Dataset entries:
(** * sequelize-transactional-method: the transactional method generator

    A shallow embedding of [src/main.js].  The module exports one function,
    [sequelizeTransactionalMethodGenerator], which checks its two arguments
    and returns an async function.  That function sniffs a Sequelize
    instance and a Transaction out of its argument list, opens a
    transaction when none was given, runs the handler, and commits, rolls
    back or hands over to the error handler.

    JavaScript values are modelled by the inductive type [value]; the two
    tests [isSequelize] and [isTransaction] read [v.constructor.name] and
    throw a TypeError when there is no constructor to read it from; the
    collaborators (the database, the transactions and the two user
    functions) are arbitrary state transformers over an abstract world, and
    every call the wrapper makes to one of them is recorded in a trace. *)

From Stdlib Require Import List String Bool ZArith PrimFloat.
Import ListNotations.
Local Open Scope string_scope.

(** ** JavaScript values *)

Module JS.

(** What reading [v.constructor.name] comes to. *)
Inductive constructor_reading : Type :=
| NoConstructor                     (* v.constructor is null or undefined *)
| ConstructorNamed (name : string)  (* v.constructor.name is this string *)
| ConstructorUnnamed.               (* v.constructor.name is no string *)

(** An object is known by its identity.  The wrapper looks at whether it
    inherits from [Object.prototype] and from [Function.prototype], at what
    [typeof] says of it, and at the name of its constructor.  Functions are
    objects like the others. *)
Record object : Type := Obj {
  ref : nat;
  callable : bool;
  inherits_Object : bool;
  inherits_Function : bool;
  constructor_name : constructor_reading
}.

Inductive value : Type :=
| VUndefined
| VNull
| VBoolean (b : bool)
| VNumber (x : float)
| VBigInt (n : Z)
| VString (s : string)
| VSymbol (id : nat)
| VObject (o : object).

(** An ordinary function. *)
Definition VFunction (id : nat) : value :=
  VObject (Obj id true true true (ConstructorNamed "Function")).

Definition constructor_reading_eqb (a b : constructor_reading) : bool :=
  match a, b with
  | NoConstructor, NoConstructor => true
  | ConstructorNamed x, ConstructorNamed y => String.eqb x y
  | ConstructorUnnamed, ConstructorUnnamed => true
  | _, _ => false
  end.

Definition object_eqb (a b : object) : bool :=
  Nat.eqb (ref a) (ref b)
  && Bool.eqb (callable a) (callable b)
  && Bool.eqb (inherits_Object a) (inherits_Object b)
  && Bool.eqb (inherits_Function a) (inherits_Function b)
  && constructor_reading_eqb (constructor_name a) (constructor_name b).

(** [a === b].  Numbers compare as IEEE doubles, so [NaN] differs from
    itself; objects and symbols compare by identity. *)
Definition strict_eq (a b : value) : bool :=
  match a, b with
  | VUndefined, VUndefined => true
  | VNull, VNull => true
  | VBoolean x, VBoolean y => Bool.eqb x y
  | VNumber x, VNumber y => PrimFloat.eqb x y
  | VBigInt x, VBigInt y => Z.eqb x y
  | VString x, VString y => String.eqb x y
  | VSymbol x, VSymbol y => Nat.eqb x y
  | VObject x, VObject y => object_eqb x y
  | _, _ => false
  end.

(** [a !== b] *)
Definition strict_neq (a b : value) : bool := negb (strict_eq a b).

(** The boolean a value converts to in a condition. *)
Definition truthy (v : value) : bool :=
  match v with
  | VUndefined | VNull => false
  | VBoolean b => b
  | VNumber x => negb (PrimFloat.eqb x 0%float) && PrimFloat.eqb x x
  | VBigInt n => negb (Z.eqb n 0)
  | VString s => negb (String.eqb s "")
  | VSymbol _ | VObject _ => true
  end.

(** [typeof v] *)
Definition typeof (v : value) : string :=
  match v with
  | VUndefined => "undefined"
  | VNull => "object"
  | VBoolean _ => "boolean"
  | VNumber _ => "number"
  | VBigInt _ => "bigint"
  | VString _ => "string"
  | VSymbol _ => "symbol"
  | VObject o => if callable o then "function" else "object"
  end.

(** [v instanceof Object]: false of every primitive. *)
Definition instanceof_Object (v : value) : bool :=
  match v with
  | VObject o => inherits_Object o
  | _ => false
  end.

(** [v instanceof Function] *)
Definition instanceof_Function (v : value) : bool :=
  match v with
  | VObject o => inherits_Function o
  | _ => false
  end.

(** An expression either yields a value or makes the engine throw a
    TypeError, as reading a property of [null] or [undefined] does. *)
Inductive checked (A : Type) : Type :=
| Yields (a : A)
| TypeError.
Arguments Yields {A} a.
Arguments TypeError {A}.

(** [arr.find(p)]: the first element that satisfies [p], or [undefined].
    The elements are tested in order up to that one, and a test that throws
    ends the search. *)
Fixpoint find (p : value -> checked bool) (arr : list value) : checked value :=
  match arr with
  | [] => Yields VUndefined
  | v :: rest =>
      match p v with
      | TypeError => TypeError
      | Yields true => Yields v
      | Yields false => find p rest
      end
  end.

(** [arr[i]]: reading past the end gives [undefined]. *)
Definition index (arr : list value) (i : nat) : value :=
  nth i arr VUndefined.

End JS.
Import JS.

(** ** Collaborators, effects and traces *)

(** How an awaited call ends: it returns a value or throws one (a rejected
    promise and a synchronous [throw] are the same thing to the awaiting
    async function). *)
Inductive outcome (A : Type) : Type :=
| Returned (a : A)
| Threw (e : value).
Arguments Returned {A} a.
Arguments Threw {A} e.

(** The calls the wrapper makes to its collaborators. *)
Inductive event : Type :=
| EvTransaction (db : value)               (* db.transaction() *)
| EvCall (f : value) (args : list value)   (* f(...args) *)
| EvCommit (tx : value)                    (* tx.commit() *)
| EvRollback (tx : value).                 (* tx.rollback() *)

(** The collaborators are whatever the caller brings: each operation is an
    arbitrary function of the world it runs in, and may throw.
    [db_transaction] is [await db.transaction()]: it resolves to an object,
    whatever its class, or throws.  [call] is [await f(...args)], [commit]
    and [rollback] are [await tx.commit()] and [await tx.rollback()], and
    [finished] reads the property of that name. *)
Record Collaborators (World : Type) : Type := {
  db_transaction : value -> World -> outcome object * World;
  call : value -> list value -> World -> outcome value * World;
  finished : value -> World -> value;
  commit : value -> World -> outcome value * World;
  rollback : value -> World -> outcome value * World
}.
Arguments db_transaction {World} _ _ _.
Arguments call {World} _ _ _ _.
Arguments finished {World} _ _ _.
Arguments commit {World} _ _ _.
Arguments rollback {World} _ _ _.

(** How a call of the generated async function settles.  The errors the
    module builds itself with [new Error(message)], and the TypeError the
    engine throws inside its two tests, are kept apart from the values it
    merely passes on. *)
Inductive settled : Type :=
| Resolved (v : value)
| Rejected (e : value)
| RejectedNewError (message : string)
| RejectedTypeError.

ABOUT THIS TASK: The records are to be repeated in full, exactly as they stand.

REPLY:
(** * sequelize-transactional-method: the transactional method generator

    A shallow embedding of [src/main.js].  The module exports one function,
    [sequelizeTransactionalMethodGenerator], which checks its two arguments
    and returns an async function.  That function sniffs a Sequelize
    instance and a Transaction out of its argument list, opens a
    transaction when none was given, runs the handler, and commits, rolls
    back or hands over to the error handler.

    JavaScript values are modelled by the inductive type [value]; the two
    tests [isSequelize] and [isTransaction] read [v.constructor.name] and
    throw a TypeError when there is no constructor to read it from; the
    collaborators (the database, the transactions and the two user
    functions) are arbitrary state transformers over an abstract world, and
    every call the wrapper makes to one of them is recorded in a trace. *)

From Stdlib Require Import List String Bool ZArith PrimFloat.
Import ListNotations.
Local Open Scope string_scope.

(** ** JavaScript values *)

Module JS.

(** What reading [v.constructor.name] comes to. *)
Inductive constructor_reading : Type :=
| NoConstructor                     (* v.constructor is null or undefined *)
| ConstructorNamed (name : string)  (* v.constructor.name is this string *)
| ConstructorUnnamed.               (* v.constructor.name is no string *)

(** An object is known by its identity.  The wrapper looks at whether it
    inherits from [Object.prototype] and from [Function.prototype], at what
    [typeof] says of it, and at the name of its constructor.  Functions are
    objects like the others. *)
Record object : Type := Obj {
  ref : nat;
  callable : bool;
  inherits_Object : bool;
  inherits_Function : bool;
  constructor_name : constructor_reading
}.

Inductive value : Type :=
| VUndefined
| VNull
| VBoolean (b : bool)
| VNumber (x : float)
| VBigInt (n : Z)
| VString (s : string)
| VSymbol (id : nat)
| VObject (o : object).

(** An ordinary function. *)
Definition VFunction (id : nat) : value :=
  VObject (Obj id true true true (ConstructorNamed "Function")).

Definition constructor_reading_eqb (a b : constructor_reading) : bool :=
  match a, b with
  | NoConstructor, NoConstructor => true
  | ConstructorNamed x, ConstructorNamed y => String.eqb x y
  | ConstructorUnnamed, ConstructorUnnamed => true
  | _, _ => false
  end.

Definition object_eqb (a b : object) : bool :=
  Nat.eqb (ref a) (ref b)
  && Bool.eqb (callable a) (callable b)
  && Bool.eqb (inherits_Object a) (inherits_Object b)
  && Bool.eqb (inherits_Function a) (inherits_Function b)
  && constructor_reading_eqb (constructor_name a) (constructor_name b).

(** [a === b].  Numbers compare as IEEE doubles, so [NaN] differs from
    itself; objects and symbols compare by identity. *)
Definition strict_eq (a b : value) : bool :=
  match a, b with
  | VUndefined, VUndefined => true
  | VNull, VNull => true
  | VBoolean x, VBoolean y => Bool.eqb x y
  | VNumber x, VNumber y => PrimFloat.eqb x y
  | VBigInt x, VBigInt y => Z.eqb x y
  | VString x, VString y => String.eqb x y
  | VSymbol x, VSymbol y => Nat.eqb x y
  | VObject x, VObject y => object_eqb x y
  | _, _ => false
  end.

(** [a !== b] *)
Definition strict_neq (a b : value) : bool := negb (strict_eq a b).

(** The boolean a value converts to in a condition. *)
Definition truthy (v : value) : bool :=
  match v with
  | VUndefined | VNull => false
  | VBoolean b => b
  | VNumber x => negb (PrimFloat.eqb x 0%float) && PrimFloat.eqb x x
  | VBigInt n => negb (Z.eqb n 0)
  | VString s => negb (String.eqb s "")
  | VSymbol _ | VObject _ => true
  end.

(** [typeof v] *)
Definition typeof (v : value) : string :=
  match v with
  | VUndefined => "undefined"
  | VNull => "object"
  | VBoolean _ => "boolean"
  | VNumber _ => "number"
  | VBigInt _ => "bigint"
  | VString _ => "string"
  | VSymbol _ => "symbol"
  | VObject o => if callable o then "function" else "object"
  end.

(** [v instanceof Object]: false of every primitive. *)
Definition instanceof_Object (v : value) : bool :=
  match v with
  | VObject o => inherits_Object o
  | _ => false
  end.

(** [v instanceof Function] *)
Definition instanceof_Function (v : value) : bool :=
  match v with
  | VObject o => inherits_Function o
  | _ => false
  end.

(** An expression either yields a value or makes the engine throw a
    TypeError, as reading a property of [null] or [undefined] does. *)
Inductive checked (A : Type) : Type :=
| Yields (a : A)
| TypeError.
Arguments Yields {A} a.
Arguments TypeError {A}.

(** [arr.find(p)]: the first element that satisfies [p], or [undefined].
    The elements are tested in order up to that one, and a test that throws
    ends the search. *)
Fixpoint find (p : value -> checked bool) (arr : list value) : checked value :=
  match arr with
  | [] => Yields VUndefined
  | v :: rest =>
      match p v with
      | TypeError => TypeError
      | Yields true => Yields v
      | Yields false => find p rest
      end
  end.

(** [arr[i]]: reading past the end gives [undefined]. *)
Definition index (arr : list value) (i : nat) : value :=
  nth i arr VUndefined.

End JS.
Import JS.

(** ** Collaborators, effects and traces *)

(** How an awaited call ends: it returns a value or throws one (a rejected
    promise and a synchronous [throw] are the same thing to the awaiting
    async function). *)
Inductive outcome (A : Type) : Type :=
| Returned (a : A)
| Threw (e : value).
Arguments Returned {A} a.
Arguments Threw {A} e.

(** The calls the wrapper makes to its collaborators. *)
Inductive event : Type :=
| EvTransaction (db : value)               (* db.transaction() *)
| EvCall (f : value) (args : list value)   (* f(...args) *)
| EvCommit (tx : value)                    (* tx.commit() *)
| EvRollback (tx : value).                 (* tx.rollback() *)

(** The collaborators are whatever the caller brings: each operation is an
    arbitrary function of the world it runs in, and may throw.
    [db_transaction] is [await db.transaction()]: it resolves to an object,
    whatever its class, or throws.  [call] is [await f(...args)], [commit]
    and [rollback] are [await tx.commit()] and [await tx.rollback()], and
    [finished] reads the property of that name. *)
Record Collaborators (World : Type) : Type := {
  db_transaction : value -> World -> outcome object * World;
  call : value -> list value -> World -> outcome value * World;
  finished : value -> World -> value;
  commit : value -> World -> outcome value * World;
  rollback : value -> World -> outcome value * World
}.
Arguments db_transaction {World} _ _ _.
Arguments call {World} _ _ _ _.
Arguments finished {World} _ _ _.
Arguments commit {World} _ _ _.
Arguments rollback {World} _ _ _.

(** How a call of the generated async function settles.  The errors the
    module builds itself with [new Error(message)], and the TypeError the
    engine throws inside its two tests, are kept apart from the values it
    merely passes on. *)
Inductive settled : Type :=
| Resolved (v : value)
| Rejected (e : value)
| RejectedNewError (message : string)
| RejectedTypeError.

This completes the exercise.